● About this task: From the line below that contains "apply safe_plain; [done|]. intros now h Ho _." to the line that contains "p (f r) Q t') ->", repeat every line exactly, both ends included, and nothing else.

[Stored dataset items]
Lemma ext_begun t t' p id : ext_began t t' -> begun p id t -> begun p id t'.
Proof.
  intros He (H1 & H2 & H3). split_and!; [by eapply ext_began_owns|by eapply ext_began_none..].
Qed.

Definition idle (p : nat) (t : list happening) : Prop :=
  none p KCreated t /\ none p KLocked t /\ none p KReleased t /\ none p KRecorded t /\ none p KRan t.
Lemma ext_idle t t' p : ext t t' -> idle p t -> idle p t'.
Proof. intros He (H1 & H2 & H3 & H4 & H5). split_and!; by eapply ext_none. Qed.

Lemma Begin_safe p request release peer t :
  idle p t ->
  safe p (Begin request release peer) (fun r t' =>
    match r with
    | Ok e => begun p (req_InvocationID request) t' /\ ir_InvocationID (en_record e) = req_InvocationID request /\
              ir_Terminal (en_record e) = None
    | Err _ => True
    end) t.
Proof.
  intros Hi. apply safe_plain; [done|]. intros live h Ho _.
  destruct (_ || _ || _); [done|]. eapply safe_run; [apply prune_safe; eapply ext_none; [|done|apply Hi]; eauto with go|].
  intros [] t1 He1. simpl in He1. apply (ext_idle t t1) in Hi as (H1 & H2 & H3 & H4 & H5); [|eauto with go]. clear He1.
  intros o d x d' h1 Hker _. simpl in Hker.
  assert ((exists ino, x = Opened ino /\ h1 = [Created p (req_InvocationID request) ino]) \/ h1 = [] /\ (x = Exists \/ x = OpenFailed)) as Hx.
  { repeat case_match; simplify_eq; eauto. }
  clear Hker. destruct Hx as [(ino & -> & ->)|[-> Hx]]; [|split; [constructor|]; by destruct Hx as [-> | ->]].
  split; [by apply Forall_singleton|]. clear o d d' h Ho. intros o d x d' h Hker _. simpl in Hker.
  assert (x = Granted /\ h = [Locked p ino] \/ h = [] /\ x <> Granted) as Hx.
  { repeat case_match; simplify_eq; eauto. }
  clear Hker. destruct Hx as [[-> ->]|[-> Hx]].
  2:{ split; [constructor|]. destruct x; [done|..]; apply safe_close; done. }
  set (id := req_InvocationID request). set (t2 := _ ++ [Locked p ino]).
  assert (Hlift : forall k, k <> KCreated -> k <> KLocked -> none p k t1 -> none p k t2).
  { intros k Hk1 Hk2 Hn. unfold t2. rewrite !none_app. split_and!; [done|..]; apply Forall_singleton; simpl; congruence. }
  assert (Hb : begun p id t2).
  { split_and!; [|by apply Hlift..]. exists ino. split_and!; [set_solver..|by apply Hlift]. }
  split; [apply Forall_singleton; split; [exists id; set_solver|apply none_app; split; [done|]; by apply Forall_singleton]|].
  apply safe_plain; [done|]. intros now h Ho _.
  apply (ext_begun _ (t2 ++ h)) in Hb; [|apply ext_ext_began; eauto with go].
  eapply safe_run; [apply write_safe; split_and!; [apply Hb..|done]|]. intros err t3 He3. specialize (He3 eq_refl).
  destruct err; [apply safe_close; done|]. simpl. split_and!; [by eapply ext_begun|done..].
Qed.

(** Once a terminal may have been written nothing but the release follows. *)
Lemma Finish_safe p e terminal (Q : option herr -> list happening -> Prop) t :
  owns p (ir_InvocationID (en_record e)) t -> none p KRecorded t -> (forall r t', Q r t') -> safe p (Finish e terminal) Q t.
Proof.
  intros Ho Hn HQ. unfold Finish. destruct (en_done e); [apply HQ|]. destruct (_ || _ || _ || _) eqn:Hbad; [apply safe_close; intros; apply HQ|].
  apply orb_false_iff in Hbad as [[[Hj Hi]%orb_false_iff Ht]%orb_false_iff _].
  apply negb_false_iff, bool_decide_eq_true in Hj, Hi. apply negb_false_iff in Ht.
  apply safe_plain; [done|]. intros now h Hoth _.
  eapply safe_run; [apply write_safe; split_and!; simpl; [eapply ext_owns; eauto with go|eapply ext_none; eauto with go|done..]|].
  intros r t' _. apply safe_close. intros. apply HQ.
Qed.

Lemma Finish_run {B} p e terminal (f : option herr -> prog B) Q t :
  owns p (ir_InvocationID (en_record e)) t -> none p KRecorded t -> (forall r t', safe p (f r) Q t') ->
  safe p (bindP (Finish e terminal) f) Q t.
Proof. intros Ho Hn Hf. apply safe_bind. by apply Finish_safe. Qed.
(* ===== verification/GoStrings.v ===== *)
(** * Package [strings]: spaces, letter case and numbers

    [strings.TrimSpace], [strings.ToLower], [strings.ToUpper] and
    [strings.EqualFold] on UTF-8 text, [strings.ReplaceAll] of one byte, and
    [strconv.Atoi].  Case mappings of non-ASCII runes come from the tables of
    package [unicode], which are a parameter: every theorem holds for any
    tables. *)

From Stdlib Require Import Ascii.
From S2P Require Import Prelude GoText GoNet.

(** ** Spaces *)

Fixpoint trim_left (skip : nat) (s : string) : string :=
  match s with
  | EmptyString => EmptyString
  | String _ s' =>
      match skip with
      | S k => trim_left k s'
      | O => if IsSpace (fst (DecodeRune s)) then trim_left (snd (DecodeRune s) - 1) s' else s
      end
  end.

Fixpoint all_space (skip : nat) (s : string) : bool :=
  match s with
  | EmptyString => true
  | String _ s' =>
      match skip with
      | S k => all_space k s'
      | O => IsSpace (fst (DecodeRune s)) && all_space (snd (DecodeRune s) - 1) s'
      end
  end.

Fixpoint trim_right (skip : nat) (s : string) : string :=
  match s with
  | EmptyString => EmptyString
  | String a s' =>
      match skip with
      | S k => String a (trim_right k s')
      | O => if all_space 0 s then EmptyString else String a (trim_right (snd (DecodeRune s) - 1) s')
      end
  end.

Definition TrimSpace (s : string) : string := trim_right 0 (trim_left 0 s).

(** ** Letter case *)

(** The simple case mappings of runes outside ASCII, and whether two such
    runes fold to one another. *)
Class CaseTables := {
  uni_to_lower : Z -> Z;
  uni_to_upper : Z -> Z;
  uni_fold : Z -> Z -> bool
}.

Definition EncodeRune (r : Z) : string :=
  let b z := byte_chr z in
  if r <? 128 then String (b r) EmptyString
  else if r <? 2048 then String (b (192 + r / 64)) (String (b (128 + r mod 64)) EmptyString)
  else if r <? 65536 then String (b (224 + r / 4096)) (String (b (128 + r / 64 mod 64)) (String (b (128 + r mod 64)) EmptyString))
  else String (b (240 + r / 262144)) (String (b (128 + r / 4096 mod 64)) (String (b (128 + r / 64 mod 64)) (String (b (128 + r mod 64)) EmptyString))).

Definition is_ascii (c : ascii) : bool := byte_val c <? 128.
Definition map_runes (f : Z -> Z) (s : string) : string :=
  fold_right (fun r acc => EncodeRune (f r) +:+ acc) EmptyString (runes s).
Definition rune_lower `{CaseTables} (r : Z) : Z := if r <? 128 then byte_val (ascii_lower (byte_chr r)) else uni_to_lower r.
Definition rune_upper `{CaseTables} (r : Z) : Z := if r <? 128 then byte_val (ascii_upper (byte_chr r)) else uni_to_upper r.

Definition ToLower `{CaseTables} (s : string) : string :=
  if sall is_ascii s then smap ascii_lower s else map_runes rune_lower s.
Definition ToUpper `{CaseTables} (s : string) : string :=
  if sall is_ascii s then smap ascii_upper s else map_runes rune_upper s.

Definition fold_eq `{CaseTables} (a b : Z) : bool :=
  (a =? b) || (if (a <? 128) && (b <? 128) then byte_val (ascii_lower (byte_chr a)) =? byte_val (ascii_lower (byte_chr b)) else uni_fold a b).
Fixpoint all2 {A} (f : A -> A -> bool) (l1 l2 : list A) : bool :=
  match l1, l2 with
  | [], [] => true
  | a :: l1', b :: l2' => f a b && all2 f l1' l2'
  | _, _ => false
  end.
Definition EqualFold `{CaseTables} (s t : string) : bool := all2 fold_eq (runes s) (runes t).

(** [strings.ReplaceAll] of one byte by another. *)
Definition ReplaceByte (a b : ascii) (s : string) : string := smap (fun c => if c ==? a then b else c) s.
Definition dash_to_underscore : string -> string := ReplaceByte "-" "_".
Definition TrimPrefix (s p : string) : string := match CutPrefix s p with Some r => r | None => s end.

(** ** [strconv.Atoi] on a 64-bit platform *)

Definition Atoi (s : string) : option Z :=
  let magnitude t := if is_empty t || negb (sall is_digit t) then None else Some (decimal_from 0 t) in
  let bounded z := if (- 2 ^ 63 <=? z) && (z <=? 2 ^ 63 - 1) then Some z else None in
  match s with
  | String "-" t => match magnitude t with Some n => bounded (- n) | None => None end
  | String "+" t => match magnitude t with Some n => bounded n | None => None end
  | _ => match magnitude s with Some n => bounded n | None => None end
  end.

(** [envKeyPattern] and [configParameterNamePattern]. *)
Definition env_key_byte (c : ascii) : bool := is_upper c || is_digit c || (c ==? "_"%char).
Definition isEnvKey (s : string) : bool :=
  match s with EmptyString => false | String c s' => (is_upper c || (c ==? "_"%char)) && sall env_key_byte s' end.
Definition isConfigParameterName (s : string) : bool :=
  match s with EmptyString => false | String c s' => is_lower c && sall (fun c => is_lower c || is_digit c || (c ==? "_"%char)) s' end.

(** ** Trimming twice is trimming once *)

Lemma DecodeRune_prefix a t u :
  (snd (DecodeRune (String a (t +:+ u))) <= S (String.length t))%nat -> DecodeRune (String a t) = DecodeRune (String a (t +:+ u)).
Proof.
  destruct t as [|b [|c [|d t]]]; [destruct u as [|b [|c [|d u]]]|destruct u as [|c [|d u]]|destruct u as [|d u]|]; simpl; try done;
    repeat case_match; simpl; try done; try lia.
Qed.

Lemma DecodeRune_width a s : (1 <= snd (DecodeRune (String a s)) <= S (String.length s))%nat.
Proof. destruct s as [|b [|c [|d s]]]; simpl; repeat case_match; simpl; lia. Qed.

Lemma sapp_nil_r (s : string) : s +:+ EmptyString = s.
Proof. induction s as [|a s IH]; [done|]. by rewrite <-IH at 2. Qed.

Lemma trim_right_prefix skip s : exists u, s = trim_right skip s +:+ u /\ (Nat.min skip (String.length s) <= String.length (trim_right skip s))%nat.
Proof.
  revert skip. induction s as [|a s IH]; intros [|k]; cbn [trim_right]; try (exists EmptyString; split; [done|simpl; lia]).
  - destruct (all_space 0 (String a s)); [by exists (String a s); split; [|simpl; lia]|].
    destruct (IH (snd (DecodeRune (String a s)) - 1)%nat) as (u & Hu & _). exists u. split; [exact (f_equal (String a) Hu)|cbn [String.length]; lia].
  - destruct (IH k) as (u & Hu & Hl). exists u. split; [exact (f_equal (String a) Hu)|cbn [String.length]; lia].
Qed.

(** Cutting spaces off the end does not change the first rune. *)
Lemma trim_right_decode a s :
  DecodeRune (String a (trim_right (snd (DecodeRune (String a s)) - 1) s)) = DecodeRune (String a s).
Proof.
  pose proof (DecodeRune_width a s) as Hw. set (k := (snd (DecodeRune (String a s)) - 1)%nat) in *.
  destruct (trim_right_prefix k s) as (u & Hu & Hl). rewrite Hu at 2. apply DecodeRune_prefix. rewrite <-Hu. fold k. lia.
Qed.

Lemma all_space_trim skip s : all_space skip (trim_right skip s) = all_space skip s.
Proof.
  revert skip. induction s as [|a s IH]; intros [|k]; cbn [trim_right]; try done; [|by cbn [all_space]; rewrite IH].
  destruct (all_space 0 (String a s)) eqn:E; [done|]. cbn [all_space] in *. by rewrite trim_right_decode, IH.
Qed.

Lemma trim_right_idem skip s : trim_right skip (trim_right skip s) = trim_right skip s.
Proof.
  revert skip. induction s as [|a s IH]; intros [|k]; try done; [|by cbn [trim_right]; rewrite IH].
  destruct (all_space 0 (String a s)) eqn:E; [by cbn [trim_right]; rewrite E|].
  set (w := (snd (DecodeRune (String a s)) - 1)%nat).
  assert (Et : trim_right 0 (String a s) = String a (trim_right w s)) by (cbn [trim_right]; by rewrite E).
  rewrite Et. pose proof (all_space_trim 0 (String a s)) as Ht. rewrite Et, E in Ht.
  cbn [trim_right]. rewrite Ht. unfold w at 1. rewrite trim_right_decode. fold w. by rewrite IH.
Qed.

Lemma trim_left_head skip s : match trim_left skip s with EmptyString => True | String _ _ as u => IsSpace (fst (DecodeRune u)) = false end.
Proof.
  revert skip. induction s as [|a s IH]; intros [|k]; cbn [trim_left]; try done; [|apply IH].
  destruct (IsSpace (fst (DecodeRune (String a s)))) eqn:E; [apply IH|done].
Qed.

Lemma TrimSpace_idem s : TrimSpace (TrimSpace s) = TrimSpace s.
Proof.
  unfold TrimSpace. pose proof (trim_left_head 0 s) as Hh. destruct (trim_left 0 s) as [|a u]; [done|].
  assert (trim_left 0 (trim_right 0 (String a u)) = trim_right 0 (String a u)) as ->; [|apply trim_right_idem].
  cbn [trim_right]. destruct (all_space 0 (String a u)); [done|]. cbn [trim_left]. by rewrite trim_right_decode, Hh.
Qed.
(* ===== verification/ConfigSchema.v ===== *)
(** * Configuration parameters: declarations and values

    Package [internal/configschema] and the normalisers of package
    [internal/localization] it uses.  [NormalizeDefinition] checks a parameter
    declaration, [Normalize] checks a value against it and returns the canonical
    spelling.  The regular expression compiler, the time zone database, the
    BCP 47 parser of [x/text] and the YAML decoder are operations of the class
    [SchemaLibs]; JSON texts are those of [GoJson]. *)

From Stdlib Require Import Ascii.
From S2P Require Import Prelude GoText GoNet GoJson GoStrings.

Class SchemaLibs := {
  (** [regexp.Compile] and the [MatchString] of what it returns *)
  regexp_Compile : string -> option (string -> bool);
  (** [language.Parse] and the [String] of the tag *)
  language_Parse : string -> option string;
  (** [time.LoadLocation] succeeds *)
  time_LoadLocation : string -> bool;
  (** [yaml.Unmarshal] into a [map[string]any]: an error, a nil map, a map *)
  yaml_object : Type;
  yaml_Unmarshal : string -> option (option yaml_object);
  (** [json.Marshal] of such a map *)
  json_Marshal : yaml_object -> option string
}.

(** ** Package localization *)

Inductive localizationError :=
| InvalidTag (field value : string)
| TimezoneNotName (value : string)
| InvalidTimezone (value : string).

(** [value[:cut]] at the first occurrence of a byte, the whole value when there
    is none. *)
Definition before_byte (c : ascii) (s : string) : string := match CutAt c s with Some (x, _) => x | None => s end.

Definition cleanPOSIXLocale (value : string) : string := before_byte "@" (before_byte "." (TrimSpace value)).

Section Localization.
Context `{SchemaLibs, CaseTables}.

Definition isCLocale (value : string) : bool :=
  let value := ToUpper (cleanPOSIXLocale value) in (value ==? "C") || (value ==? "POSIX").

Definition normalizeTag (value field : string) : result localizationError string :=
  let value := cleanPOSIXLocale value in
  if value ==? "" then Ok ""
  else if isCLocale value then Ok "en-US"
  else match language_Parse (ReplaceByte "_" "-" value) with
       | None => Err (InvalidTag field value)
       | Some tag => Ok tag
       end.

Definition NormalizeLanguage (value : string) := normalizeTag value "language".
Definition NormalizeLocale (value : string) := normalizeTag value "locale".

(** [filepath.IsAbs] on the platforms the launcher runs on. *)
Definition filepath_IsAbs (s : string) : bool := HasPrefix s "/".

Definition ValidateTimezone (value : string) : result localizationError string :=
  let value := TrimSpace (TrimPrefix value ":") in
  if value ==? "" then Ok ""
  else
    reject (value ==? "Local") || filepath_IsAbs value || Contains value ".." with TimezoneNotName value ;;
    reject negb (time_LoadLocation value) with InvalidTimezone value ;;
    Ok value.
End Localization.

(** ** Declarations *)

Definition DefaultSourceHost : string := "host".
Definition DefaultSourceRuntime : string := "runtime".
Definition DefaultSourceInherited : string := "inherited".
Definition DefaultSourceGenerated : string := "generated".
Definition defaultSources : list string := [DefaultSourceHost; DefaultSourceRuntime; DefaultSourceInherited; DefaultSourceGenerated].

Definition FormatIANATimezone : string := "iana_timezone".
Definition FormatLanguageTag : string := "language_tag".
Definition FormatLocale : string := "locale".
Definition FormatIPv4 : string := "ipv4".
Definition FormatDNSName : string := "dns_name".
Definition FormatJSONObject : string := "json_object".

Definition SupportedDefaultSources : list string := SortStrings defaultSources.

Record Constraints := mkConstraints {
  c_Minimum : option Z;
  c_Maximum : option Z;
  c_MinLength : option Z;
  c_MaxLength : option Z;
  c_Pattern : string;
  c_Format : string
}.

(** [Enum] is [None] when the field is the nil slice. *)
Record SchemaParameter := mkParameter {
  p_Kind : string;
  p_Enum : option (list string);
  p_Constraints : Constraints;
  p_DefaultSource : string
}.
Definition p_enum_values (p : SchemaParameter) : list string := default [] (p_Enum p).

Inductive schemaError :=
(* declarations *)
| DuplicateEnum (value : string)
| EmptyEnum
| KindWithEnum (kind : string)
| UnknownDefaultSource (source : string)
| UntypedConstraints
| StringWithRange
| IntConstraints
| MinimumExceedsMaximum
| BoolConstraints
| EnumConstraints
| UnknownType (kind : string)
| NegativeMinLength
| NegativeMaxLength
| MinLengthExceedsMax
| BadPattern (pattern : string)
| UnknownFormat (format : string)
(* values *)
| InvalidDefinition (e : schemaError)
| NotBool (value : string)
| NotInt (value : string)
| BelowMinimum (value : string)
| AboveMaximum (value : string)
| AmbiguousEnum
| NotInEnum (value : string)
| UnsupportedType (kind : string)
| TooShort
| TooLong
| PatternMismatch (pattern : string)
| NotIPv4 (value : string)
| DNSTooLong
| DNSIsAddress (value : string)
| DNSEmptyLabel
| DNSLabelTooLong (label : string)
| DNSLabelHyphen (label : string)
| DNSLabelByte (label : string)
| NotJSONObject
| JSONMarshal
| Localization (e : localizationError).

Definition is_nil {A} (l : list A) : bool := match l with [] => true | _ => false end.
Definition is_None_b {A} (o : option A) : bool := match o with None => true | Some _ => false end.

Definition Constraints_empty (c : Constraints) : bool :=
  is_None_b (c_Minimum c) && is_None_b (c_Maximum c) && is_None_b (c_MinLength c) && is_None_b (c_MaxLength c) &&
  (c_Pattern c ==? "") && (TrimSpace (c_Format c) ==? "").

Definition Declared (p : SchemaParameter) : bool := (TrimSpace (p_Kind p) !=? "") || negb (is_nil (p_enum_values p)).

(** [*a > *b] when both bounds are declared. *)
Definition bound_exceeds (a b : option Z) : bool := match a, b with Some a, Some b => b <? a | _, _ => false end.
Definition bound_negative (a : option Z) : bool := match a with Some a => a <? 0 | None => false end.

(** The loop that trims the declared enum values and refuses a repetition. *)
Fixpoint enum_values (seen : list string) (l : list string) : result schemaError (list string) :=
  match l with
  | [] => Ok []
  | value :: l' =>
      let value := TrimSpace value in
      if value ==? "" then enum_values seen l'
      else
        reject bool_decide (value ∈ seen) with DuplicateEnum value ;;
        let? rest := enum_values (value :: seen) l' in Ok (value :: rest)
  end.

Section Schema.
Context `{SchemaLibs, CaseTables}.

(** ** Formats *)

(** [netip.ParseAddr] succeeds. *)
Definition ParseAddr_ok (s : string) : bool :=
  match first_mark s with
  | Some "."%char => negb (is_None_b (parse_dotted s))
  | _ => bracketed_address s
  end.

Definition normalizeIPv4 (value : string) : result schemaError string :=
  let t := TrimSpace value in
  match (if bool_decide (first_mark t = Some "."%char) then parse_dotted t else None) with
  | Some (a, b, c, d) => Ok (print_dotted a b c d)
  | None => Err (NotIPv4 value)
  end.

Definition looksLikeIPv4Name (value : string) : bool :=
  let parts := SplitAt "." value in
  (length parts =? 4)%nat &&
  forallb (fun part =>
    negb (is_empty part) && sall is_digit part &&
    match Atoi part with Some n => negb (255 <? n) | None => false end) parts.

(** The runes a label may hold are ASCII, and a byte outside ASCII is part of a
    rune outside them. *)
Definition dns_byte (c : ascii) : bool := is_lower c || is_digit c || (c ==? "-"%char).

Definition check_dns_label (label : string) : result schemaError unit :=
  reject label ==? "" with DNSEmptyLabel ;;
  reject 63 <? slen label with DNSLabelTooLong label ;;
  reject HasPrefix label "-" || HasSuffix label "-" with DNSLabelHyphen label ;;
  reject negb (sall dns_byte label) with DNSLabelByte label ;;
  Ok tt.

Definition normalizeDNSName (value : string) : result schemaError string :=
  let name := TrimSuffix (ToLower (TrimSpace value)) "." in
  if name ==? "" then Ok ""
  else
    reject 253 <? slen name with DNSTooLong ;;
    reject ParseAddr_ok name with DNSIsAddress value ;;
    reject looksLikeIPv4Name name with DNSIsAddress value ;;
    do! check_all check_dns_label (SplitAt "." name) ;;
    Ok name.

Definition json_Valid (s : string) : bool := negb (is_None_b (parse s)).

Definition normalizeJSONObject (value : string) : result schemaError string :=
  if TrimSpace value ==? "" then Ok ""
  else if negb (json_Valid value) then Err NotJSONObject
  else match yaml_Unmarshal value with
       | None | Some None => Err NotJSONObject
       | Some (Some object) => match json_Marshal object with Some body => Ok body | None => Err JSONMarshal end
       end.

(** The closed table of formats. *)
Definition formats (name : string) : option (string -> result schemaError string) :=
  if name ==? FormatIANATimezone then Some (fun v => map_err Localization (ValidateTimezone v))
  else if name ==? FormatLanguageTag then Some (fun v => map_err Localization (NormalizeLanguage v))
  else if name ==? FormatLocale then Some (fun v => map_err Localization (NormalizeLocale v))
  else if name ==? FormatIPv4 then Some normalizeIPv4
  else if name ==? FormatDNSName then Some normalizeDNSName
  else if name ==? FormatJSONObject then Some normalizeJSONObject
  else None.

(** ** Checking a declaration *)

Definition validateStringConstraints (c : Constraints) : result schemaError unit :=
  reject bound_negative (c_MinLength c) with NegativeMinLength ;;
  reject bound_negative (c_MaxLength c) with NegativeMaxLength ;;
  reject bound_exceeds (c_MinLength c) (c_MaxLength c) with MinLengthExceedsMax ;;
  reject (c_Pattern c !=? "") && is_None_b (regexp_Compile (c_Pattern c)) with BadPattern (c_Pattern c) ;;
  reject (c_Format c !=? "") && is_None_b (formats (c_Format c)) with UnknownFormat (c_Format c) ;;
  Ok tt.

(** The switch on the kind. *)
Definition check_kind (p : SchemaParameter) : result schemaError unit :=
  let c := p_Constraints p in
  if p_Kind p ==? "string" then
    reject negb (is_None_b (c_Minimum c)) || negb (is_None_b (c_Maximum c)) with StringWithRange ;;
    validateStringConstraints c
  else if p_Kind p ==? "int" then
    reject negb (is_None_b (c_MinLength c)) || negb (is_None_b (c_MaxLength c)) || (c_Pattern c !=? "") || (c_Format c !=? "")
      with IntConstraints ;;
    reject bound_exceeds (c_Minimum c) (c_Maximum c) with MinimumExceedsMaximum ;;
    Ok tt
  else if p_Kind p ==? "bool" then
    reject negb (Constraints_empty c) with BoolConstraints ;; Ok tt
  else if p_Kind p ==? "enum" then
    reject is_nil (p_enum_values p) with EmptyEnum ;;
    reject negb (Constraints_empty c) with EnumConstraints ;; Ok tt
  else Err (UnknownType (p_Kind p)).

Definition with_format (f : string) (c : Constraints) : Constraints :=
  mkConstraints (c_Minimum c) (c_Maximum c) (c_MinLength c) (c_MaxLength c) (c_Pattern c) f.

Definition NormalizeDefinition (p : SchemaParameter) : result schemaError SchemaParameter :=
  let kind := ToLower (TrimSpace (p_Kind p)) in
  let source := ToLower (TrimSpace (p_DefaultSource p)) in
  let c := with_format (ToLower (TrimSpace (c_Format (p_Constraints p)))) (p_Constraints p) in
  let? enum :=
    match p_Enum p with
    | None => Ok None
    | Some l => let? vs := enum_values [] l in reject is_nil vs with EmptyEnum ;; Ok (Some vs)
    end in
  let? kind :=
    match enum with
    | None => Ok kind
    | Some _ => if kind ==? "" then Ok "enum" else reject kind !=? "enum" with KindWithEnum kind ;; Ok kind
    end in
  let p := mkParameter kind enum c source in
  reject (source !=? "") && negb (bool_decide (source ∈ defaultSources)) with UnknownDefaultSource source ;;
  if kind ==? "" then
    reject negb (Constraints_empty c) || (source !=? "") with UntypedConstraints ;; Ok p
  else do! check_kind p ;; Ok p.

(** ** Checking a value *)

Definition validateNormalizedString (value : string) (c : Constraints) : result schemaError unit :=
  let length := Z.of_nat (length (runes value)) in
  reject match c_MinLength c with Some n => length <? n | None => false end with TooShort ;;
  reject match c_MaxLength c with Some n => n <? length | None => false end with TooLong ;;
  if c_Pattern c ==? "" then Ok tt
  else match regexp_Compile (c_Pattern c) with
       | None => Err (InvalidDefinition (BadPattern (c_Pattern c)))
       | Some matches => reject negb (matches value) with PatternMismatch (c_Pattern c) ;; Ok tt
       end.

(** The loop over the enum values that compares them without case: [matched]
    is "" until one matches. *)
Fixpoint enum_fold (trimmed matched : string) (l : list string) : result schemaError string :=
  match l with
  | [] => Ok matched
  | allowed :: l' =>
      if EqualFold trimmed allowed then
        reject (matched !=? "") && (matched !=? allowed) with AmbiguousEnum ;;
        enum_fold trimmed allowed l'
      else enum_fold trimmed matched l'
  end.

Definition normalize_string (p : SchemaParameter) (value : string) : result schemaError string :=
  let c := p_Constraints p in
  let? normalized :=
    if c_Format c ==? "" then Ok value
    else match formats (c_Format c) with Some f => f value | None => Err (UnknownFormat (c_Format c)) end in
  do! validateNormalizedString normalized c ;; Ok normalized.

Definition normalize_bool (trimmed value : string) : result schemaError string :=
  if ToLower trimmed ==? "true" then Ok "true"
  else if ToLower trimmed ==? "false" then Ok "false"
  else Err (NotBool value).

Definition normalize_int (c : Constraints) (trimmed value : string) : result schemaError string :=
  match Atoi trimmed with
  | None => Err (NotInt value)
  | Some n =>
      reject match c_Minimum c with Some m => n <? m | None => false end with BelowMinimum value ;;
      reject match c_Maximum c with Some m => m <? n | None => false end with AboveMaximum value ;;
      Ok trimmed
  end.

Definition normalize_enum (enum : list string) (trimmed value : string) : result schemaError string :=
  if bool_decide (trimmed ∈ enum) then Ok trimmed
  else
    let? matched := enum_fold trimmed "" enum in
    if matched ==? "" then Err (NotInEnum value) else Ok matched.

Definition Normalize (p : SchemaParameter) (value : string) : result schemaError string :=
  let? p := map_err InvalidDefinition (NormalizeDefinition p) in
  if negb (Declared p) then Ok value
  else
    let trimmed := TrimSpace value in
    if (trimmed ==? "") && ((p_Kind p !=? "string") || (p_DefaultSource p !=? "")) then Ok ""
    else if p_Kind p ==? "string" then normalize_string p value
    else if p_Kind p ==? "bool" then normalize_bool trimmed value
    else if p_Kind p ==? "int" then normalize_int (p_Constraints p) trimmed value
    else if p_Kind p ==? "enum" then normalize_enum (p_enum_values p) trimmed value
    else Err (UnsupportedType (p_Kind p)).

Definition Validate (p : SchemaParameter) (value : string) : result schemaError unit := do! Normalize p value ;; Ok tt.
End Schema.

● Answer for the task:
  apply safe_plain; [done|]. intros now h Ho _.
  apply (ext_begun _ (t2 ++ h)) in Hb; [|apply ext_ext_began; eauto with go].
  eapply safe_run; [apply write_safe; split_and!; [apply Hb..|done]|]. intros err t3 He3. specialize (He3 eq_refl).
  destruct err; [apply safe_close; done|]. simpl. split_and!; [by eapply ext_begun|done..].
Qed.

(** Once a terminal may have been written nothing but the release follows. *)
Lemma Finish_safe p e terminal (Q : option herr -> list happening -> Prop) t :
  owns p (ir_InvocationID (en_record e)) t -> none p KRecorded t -> (forall r t', Q r t') -> safe p (Finish e terminal) Q t.
Proof.
  intros Ho Hn HQ. unfold Finish. destruct (en_done e); [apply HQ|]. destruct (_ || _ || _ || _) eqn:Hbad; [apply safe_close; intros; apply HQ|].
  apply orb_false_iff in Hbad as [[[Hj Hi]%orb_false_iff Ht]%orb_false_iff _].
  apply negb_false_iff, bool_decide_eq_true in Hj, Hi. apply negb_false_iff in Ht.
  apply safe_plain; [done|]. intros now h Hoth _.
  eapply safe_run; [apply write_safe; split_and!; simpl; [eapply ext_owns; eauto with go|eapply ext_none; eauto with go|done..]|].
  intros r t' _. apply safe_close. intros. apply HQ.
Qed.

Lemma Finish_run {B} p e terminal (f : option herr -> prog B) Q t :
  owns p (ir_InvocationID (en_record e)) t -> none p KRecorded t -> (forall r t', safe p (f r) Q t') ->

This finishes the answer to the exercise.